You always face a degree of resistance when encouraging people to adopt new technology, said Cisco’s Nick Chrissos.
But Nick also argued that many of the challenges that Shell’s Edith Bardin had outlined become more manageable when you focus on providing infrastructure that can deliver a more seamless customer experience.
This was echoed by Axel Jaegle, from the government’s Infrastructure & Projects Authority, who said that, when it comes to preparing the UK for more electric vehicle usage, many of the customer expectations his teams are dealing with are largely infrastructural.
And for Nissan’s Peter Stephens, this highlights the need to consider how customers – everyone from early adopters to those still driving their old cars – can be given a seamless connected experience.
Niall Riddell, who leads on electric vehicle propositions at IDEALondon partner EDF, said there’s a role for business to play in adding trust and removing the fear associated with new technologies.
When you skydive for the first time, he said, the fact that you have an expert strapped to your back doesn’t stop it from being scary. But if that expert is focused on delivering a great experience for their customer, it can go a long way to minimising the experience anxiety the customer will inevitably have when doing something for the first time.

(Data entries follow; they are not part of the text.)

(* ===== verification/Classifier.v ===== *)
(** The types and tags of notes ([core/taxonomy.py]) and the classification of a note
    ([core/classifier.py]): by a model, whose reply is a parameter and is normalised, or by
    markers in the text. *)

From stdpp Require Import base list strings.
From Stdlib Require Import ZArith Lia.
From S2P Require Import Prelude Consistency TextChunks.

Open Scope string_scope.

(** * The taxonomy *)

Definition NOTE_TYPES : list string := ["任务"; "学习"; "灵感"; "资料"; "生活"; "情绪"].
Definition GLOBAL_TAGS : list string :=
  ["重要"; "待处理"; "计划"; "复盘"; "问题"; "决定"; "提醒"; "想法"; "总结"; "长期"; "短期"; "待确认"].
Definition TYPE_TAGS : list (string * list string) :=
  [("任务", ["待办"; "进行中"; "已完成"; "优先级"; "截止时间"; "阻塞"; "跟进"; "安排"; "协作"; "检查"]);
   ("学习", ["概念"; "方法"; "笔记"; "课程"; "书籍"; "论文"; "练习"; "疑问"; "总结"; "知识点"]);
   ("灵感", ["创意"; "观察"; "设计"; "写作"; "产品想法"; "改进"; "灵光一闪"; "素材"; "可能性"]);
   ("资料", ["链接"; "文档"; "收藏"; "引用"; "清单"; "工具"; "教程"; "数据"; "案例"; "备查"]);
   ("生活", ["饮食"; "运动"; "睡眠"; "健康"; "出行"; "消费"; "家务"; "社交"; "娱乐"; "日常"]);
   ("情绪", ["开心"; "焦虑"; "压力"; "疲惫"; "低落"; "期待"; "烦躁"; "平静"; "感激"; "困惑"])].
Definition type_tags (note_type : string) : list string :=
  match List.find (λ e, String.eqb e.1 note_type) TYPE_TAGS with Some e => e.2 | None => [] end.
Definition ALL_TAGS : list string := (GLOBAL_TAGS ++ mjoin (map snd TYPE_TAGS))%list.
Definition allowed_tags_for_type (note_type : string) : list string := (type_tags note_type ++ GLOBAL_TAGS)%list.

(** [s.lstrip("#")] *)
Fixpoint lstrip_hash (s : string) : string :=
  match s with
  | String c rest => if Ascii.eqb c (Ascii.ascii_of_N 35) then lstrip_hash rest else s
  | EmptyString => s
  end.
Definition is_valid_type (value : string) : bool := py_in (py_strip value) NOTE_TYPES.
Definition is_valid_tag (value : string) : bool := py_in (lstrip_hash (py_strip value)) ALL_TAGS.
Definition normalize_type (value : string) : string :=
  let note_type := py_strip value in if py_in note_type NOTE_TYPES then note_type else "资料".
Definition normalize_tag (value : string) : string := lstrip_hash (py_strip value).

(** The first loop of [normalize_tags], which returns at five tags *)
Fixpoint keep_tags (note_type : string) (raw_tags result : list string) : list string :=
  match raw_tags with
  | [] => result
  | item :: raw_tags =>
      let tag := normalize_tag item in
      if negb (py_in tag (allowed_tags_for_type note_type)) || String.eqb tag note_type || py_in tag result
      then keep_tags note_type raw_tags result
      else
        let result := (result ++ [tag])%list in
        if (5 <=? length result)%nat then result else keep_tags note_type raw_tags result
  end.
(** The second one, up to two tags *)
Fixpoint fill_tags (note_type : string) (tags result : list string) : list string :=
  match tags with
  | [] => result
  | tag :: tags =>
      if (2 <=? length result)%nat then result
      else if py_in tag result || String.eqb tag note_type then fill_tags note_type tags result
      else fill_tags note_type tags (result ++ [tag])%list
  end.
(** [raw_tags] is [None] when it is not a list. *)
Definition normalize_tags (raw_tags : option (list string)) (note_type : string) : list string :=
  let result := keep_tags note_type (default [] raw_tags) [] in
  if (5 <=? length result)%nat then result else take 5 (fill_tags note_type (allowed_tags_for_type note_type) result).

(** * The classification *)

(** [NoteClassification] *)
Record classification := Classification { cl_title : string; cl_tags : list string; cl_type : string; cl_summary : string }.

(** The JSON object that the model replies: a missing title or summary is an error. *)
Record classification_reply := ClassificationReply {
  re_title : option string;
  re_tags : option (list string);
  re_type : string;
  re_summary : option string;
}.
Class ClassifierModel := { complete_classification : string → result classification_reply }.

Section classifier.
Context `{Platform}.

Definition normalize_classification_data (data : classification_reply) : classification_reply :=
  let note_type := normalize_type (re_type data) in
  ClassificationReply (re_title data) (Some (normalize_tags (re_tags data) note_type)) note_type (re_summary data).

Definition classify_text `{ClassifierModel} (text : string) : result classification :=
  match complete_classification text with
  | Raise e => Raise e
  | Ok data =>
      let data := normalize_classification_data data in
      match re_title data, re_tags data, re_summary data with
      | Some title, Some tags, Some summary => Ok (Classification title tags (re_type data) summary)
      | _, _, _ => Raise (OtherError "ValidationError" "NoteClassification")
      end
  end.

Definition mentions (markers : list string) (text : string) : bool := existsb (λ m, str_contains m text) markers.

(** [value.split(mark, 1)[0]] *)
Definition before_mark (mark text : string) : string :=
  join ((fix go (l : list string) := match l with
    | c :: l => if String.eqb c mark then [] else c :: go l
    | [] => []
    end) (chars text)).
(** [s.strip(members)] *)
Definition strip_members (members : list string) (text : string) : string :=
  let fix drop_front (l : list string) := match l with
    | c :: l' => if py_in c members then drop_front l' else l
    | [] => []
    end in
  join (rev (drop_front (rev (drop_front (chars text))))).

(** The type and the tags that the markers suggest *)
Definition suggested (value : string) : string * list string :=
  let lowered := str_casefold value in
  if mentions ["记得"; "待办"; "todo"; "需要"; "提醒"; "计划"; "跟进"; "截止"; "完成"; "修复"; "实现"] lowered
  then ("任务", ["待办"; "提醒"])
  else if mentions ["焦虑"; "压力"; "疲惫"; "低落"; "开心"; "烦躁"; "平静"; "感激"; "情绪"] value
  then ("情绪", [match List.find (λ tag, str_contains tag value) (type_tags "情绪") with Some tag => tag | None => "困惑" end; "日常"])
  else if mentions ["学习"; "课程"; "书"; "论文"; "练习"; "知识"; "研究"; "教程"] lowered
  then ("学习", ["笔记"; "知识点"])
  else if mentions ["灵感"; "创意"; "想法"; "设计"; "可以做"; "改进"] value
  then ("灵感", ["创意"; "想法"])
  else if str_contains "http://" lowered || str_contains "https://" lowered
          || mentions ["链接"; "文档"; "收藏"; "备查"; "资料"] value
  then ("资料", ["备查"; "收藏"])
  else ("生活",
    if mentions ["吃"; "喝"; "咖啡"; "茶"; "水果"; "餐"] value then ["饮食"; "日常"]
    else if mentions ["跑步"; "健身"; "运动"; "游泳"; "骑行"] value then ["运动"; "日常"]
    else ["日常"; "长期"]).

Definition classify_text_local (text : string) : classification :=
  let value := py_strip (join_words (py_split text)) in
  let '(note_type, tags) := suggested value in
  let title_source := strip_members [" "; "，"; ","; "；"; ";"] (before_mark "？" (before_mark "！" (before_mark "。" value))) in
  Classification (str_or (str_take 20 title_source) "随手记录") (normalize_tags (Some tags) note_type) note_type
    (str_or (str_take 120 value) "一条随手记录。").
End classifier.

(** * What a classification promises *)

(** Two to five different tags that the type allows *)
Definition proper (c : classification) : Prop :=
  cl_type c ∈ NOTE_TYPES ∧ (2 ≤ length (cl_tags c) ≤ 5)%nat ∧ NoDup (cl_tags c)
  ∧ Forall (λ t, t ∈ allowed_tags_for_type (cl_type c)) (cl_tags c).

(** What the loops keep: different tags that are allowed, at most five *)
Definition partial_tags (note_type : string) (ts : list string) : Prop :=
  (length ts ≤ 5)%nat ∧ NoDup ts ∧ Forall (λ t, t ∈ allowed_tags_for_type note_type ∧ t ≠ note_type) ts.

Lemma partial_snoc note_type ts t : partial_tags note_type ts → (length ts < 5)%nat →
  t ∈ allowed_tags_for_type note_type → t ≠ note_type → t ∉ ts → partial_tags note_type (ts ++ [t]).
Proof.
  intros (_ & Hnd & Hall) Hlen Hin Hne Hfresh. unfold partial_tags. rewrite length_app. simpl. split_and!; [lia| |].
  - apply NoDup_app. split_and!; [done| |apply NoDup_singleton]. intros x Hx ->%list_elem_of_singleton. done.
  - apply Forall_app. by repeat constructor.
Qed.

Lemma keep_tags_partial note_type raw : ∀ ts, partial_tags note_type ts → (length ts < 5)%nat →
  partial_tags note_type (keep_tags note_type raw ts).
Proof.
  induction raw as [|item raw IH]; intros ts Hts Hlen; cbn [keep_tags]; [done|].
  destruct (_ || _ || _) eqn:E; [by apply IH|]. rewrite !orb_false_iff, negb_false_iff in E. destruct E as [[Ha Hne] Hf].
  apply py_in_true in Ha. apply String.eqb_neq in Hne. apply py_in_false in Hf.
  assert (partial_tags note_type (ts ++ [normalize_tag item])) as Hp by (by apply partial_snoc).
  destruct (5 <=? _)%nat eqn:E5; [done|]. apply IH; [done|]. apply Nat.leb_gt in E5. lia.
Qed.

Lemma fill_tags_spec note_type tags : ∀ ts, partial_tags note_type ts → (length ts < 5)%nat →
  Forall (λ t, t ∈ allowed_tags_for_type note_type) tags →
  partial_tags note_type (fill_tags note_type tags ts) ∧ ts ⊆ fill_tags note_type tags ts
  ∧ ((length (fill_tags note_type tags ts) < 2)%nat → ∀ t, t ∈ tags → t ≠ note_type → t ∈ fill_tags note_type tags ts).
Proof.
  induction tags as [|t tags IH]; intros ts Hts Hlen Hall; cbn [fill_tags].
  { split_and!; [done|done|]. by intros _ t ?%elem_of_nil. }
  destruct (2 <=? length ts)%nat eqn:E2; [apply Nat.leb_le in E2; split_and!; [done|done|lia]|].
  inversion_clear Hall as [|?? Ht Hall']. destruct (py_in t ts || String.eqb t note_type) eqn:Et.
  - destruct (IH ts Hts Hlen Hall') as (Hp & Hsub & Hn). split_and!; [done|done|].
    intros H2 x [->|Hx]%elem_of_cons Hne; [|by apply Hn]. apply orb_true_iff in Et as [Et|Et].
    + apply Hsub. by apply py_in_true.
    + by apply String.eqb_eq in Et.
  - apply orb_false_iff in Et as [Et%py_in_false Hne%String.eqb_neq].
    destruct (IH (ts ++ [t])%list) as (Hp & Hsub & Hn); [by apply partial_snoc| |done|].
    { rewrite length_app. simpl. apply Nat.leb_gt in E2. lia. }
    split_and!; [done|by intros x Hx; apply Hsub, elem_of_app; left|].
    intros H2 x [->|Hx]%elem_of_cons Hx'; [|by apply Hn]. apply Hsub, elem_of_app. right. by left.
Qed.

(** Every type has two tags of its own. *)
Lemma two_tags note_type : note_type ∈ NOTE_TYPES → ∃ a b, a ≠ b ∧ a ≠ note_type ∧ b ≠ note_type
  ∧ a ∈ allowed_tags_for_type note_type ∧ b ∈ allowed_tags_for_type note_type.
Proof.
  assert (∀ t l, take 2 l = take 2 (allowed_tags_for_type t) → ∀ a b, take 2 l = [a; b] → a ≠ b → a ≠ t → b ≠ t →
    ∃ a b, a ≠ b ∧ a ≠ t ∧ b ≠ t ∧ a ∈ allowed_tags_for_type t ∧ b ∈ allowed_tags_for_type t) as Hl.
  { intros t l El a b Eab. exists a, b. rewrite Eab in El. split_and!; try done; apply (in_take _ 2); rewrite <- El; [by left|right; by left]. }
  intros Ht. repeat (apply elem_of_cons in Ht as [->|Ht]; [by eapply Hl; [reflexivity|vm_compute; reflexivity|..]|]).
  by apply elem_of_nil in Ht.
Qed.

Lemma normalize_tags_proper raw note_type : note_type ∈ NOTE_TYPES →
  let ts := normalize_tags raw note_type in
  (2 ≤ length ts ≤ 5)%nat ∧ NoDup ts ∧ Forall (λ t, t ∈ allowed_tags_for_type note_type) ts.
Proof.
  intros Ht. unfold normalize_tags.
  assert (partial_tags note_type (keep_tags note_type (default [] raw) [])) as Hk.
  { apply keep_tags_partial; [|simpl; lia]. split_and!; [simpl; lia|constructor|constructor]. }
  destruct (5 <=? _)%nat eqn:E5.
  - apply Nat.leb_le in E5. destruct Hk as (H1 & H2 & H3). split_and!; [lia|lia|done|].
    eapply Forall_impl; [exact H3|]. by intros x [? _].
  - apply Nat.leb_gt in E5.
    destruct (fill_tags_spec note_type (allowed_tags_for_type note_type) _ Hk E5) as ((H1 & H2 & H3) & _ & Hn); [by apply Forall_forall|].
    rewrite take_ge by done. split_and!; [|done|done|eapply Forall_impl; [exact H3|]; by intros x [? _]].
    apply Nat.nlt_ge. intros Hlt. destruct (two_tags note_type Ht) as (a & b & Hab & Ha & Hb & Hain & Hbin).
    pose proof (Hn Hlt a Hain Ha) as Ia. pose proof (Hn Hlt b Hbin Hb) as Ib.
    destruct (fill_tags _ _ _) as [|x [|y l]]; [by apply elem_of_nil in Ia| |simpl in Hlt; lia].
    apply list_elem_of_singleton in Ia, Ib. congruence.
Qed.

Section properties.
Context `{Platform}.

Lemma suggested_type value : (suggested value).1 ∈ NOTE_TYPES.
Proof. unfold suggested. repeat case_match; apply py_in_true; vm_compute; reflexivity. Qed.

(** Every classification, by the model - whatever it replies - or by the markers, has one of
    the types and two to five different tags that belong to it. *)
Theorem classifications_are_proper `{ClassifierModel} text :
  proper (classify_text_local text) ∧ ∀ c, classify_text text = Ok c → proper c.
Proof.
  split.
  - unfold classify_text_local. pose proof (suggested_type (py_strip (join_words (py_split text)))) as Ht.
    destruct (suggested _) as [note_type tags]. split; [exact Ht|]. by apply normalize_tags_proper.
  - intros c. unfold classify_text. destruct (complete_classification text) as [data|]; [|done].
    unfold normalize_classification_data. cbn [re_title re_tags re_summary re_type].
    assert (normalize_type (re_type data) ∈ NOTE_TYPES) as Ht.
    { unfold normalize_type. destruct (py_in _ _) eqn:E; [by apply py_in_true in E|]. apply py_in_true. by vm_compute. }
    repeat case_match; try done. intros [= <-]. split; [exact Ht|]. by apply normalize_tags_proper.
Qed.
End properties.

#[local] Existing Instance test_platform.
Example classified : classify_text_local "记得明天给小王打电话。很重要"
  = Classification "记得明天给小王打电话" ["待办"; "提醒"] "任务" "记得明天给小王打电话。很重要".
Proof. vm_compute. reflexivity. Qed.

It’s the same for businesses bringing new technologies, and bold new experiences, to market.
All of this, it was agreed, won’t happen without a greater degree of collaboration – something, of course, that’s at the heart of Cisco’s approach to innovation more generally.
Attendees on the day also heard from a number of innovative ACES start-ups, who were able to offer their own unique takes on the space.
By the time everyone at the event was split up into groups for a deep dive into the four areas making up our ACES acronym, one thing had become clear: there are so many factors to consider, that cut across so many different sectors, that there’s still a lot of work to be done in unpicking the roots of these challenges.
So when you’re trying to answer a question like ‘What is standing in the way of the uptake of autonomous vehicles?’ it makes sense to break that challenge down into its constituent parts, and think about how each problem might affect different sectors and groups of people.
And as the four groups deliberated – with one focusing on autonomous vehicles, another on connected, another on electric, and one looking at shared – it was clear that cross-sector collaboration within these groups was already yielding ideas that previously hadn’t been considered.
The result was a much greater understanding of the challenges faced by those working to make ACES mobility a reality.
The need for better public education on the topic came out as paramount, as well as the importance of providing solutions that offer consistency and clear benefits to customers.
Business models, as well as policy and legislation, will need to shift and adapt to incorporate the changes that ACES vehicles will bring to all parts of our lives. Appropriate infrastructure will of course be vital too.
The next step, of course, is to put some of these ideas to the test and to develop solutions to the challenges that were articulated at the end of the day’s workshop sessions; challenges such as whether we can assume autonomous vehicles will all be electric, and that infrastructure deployed for them should reflect that.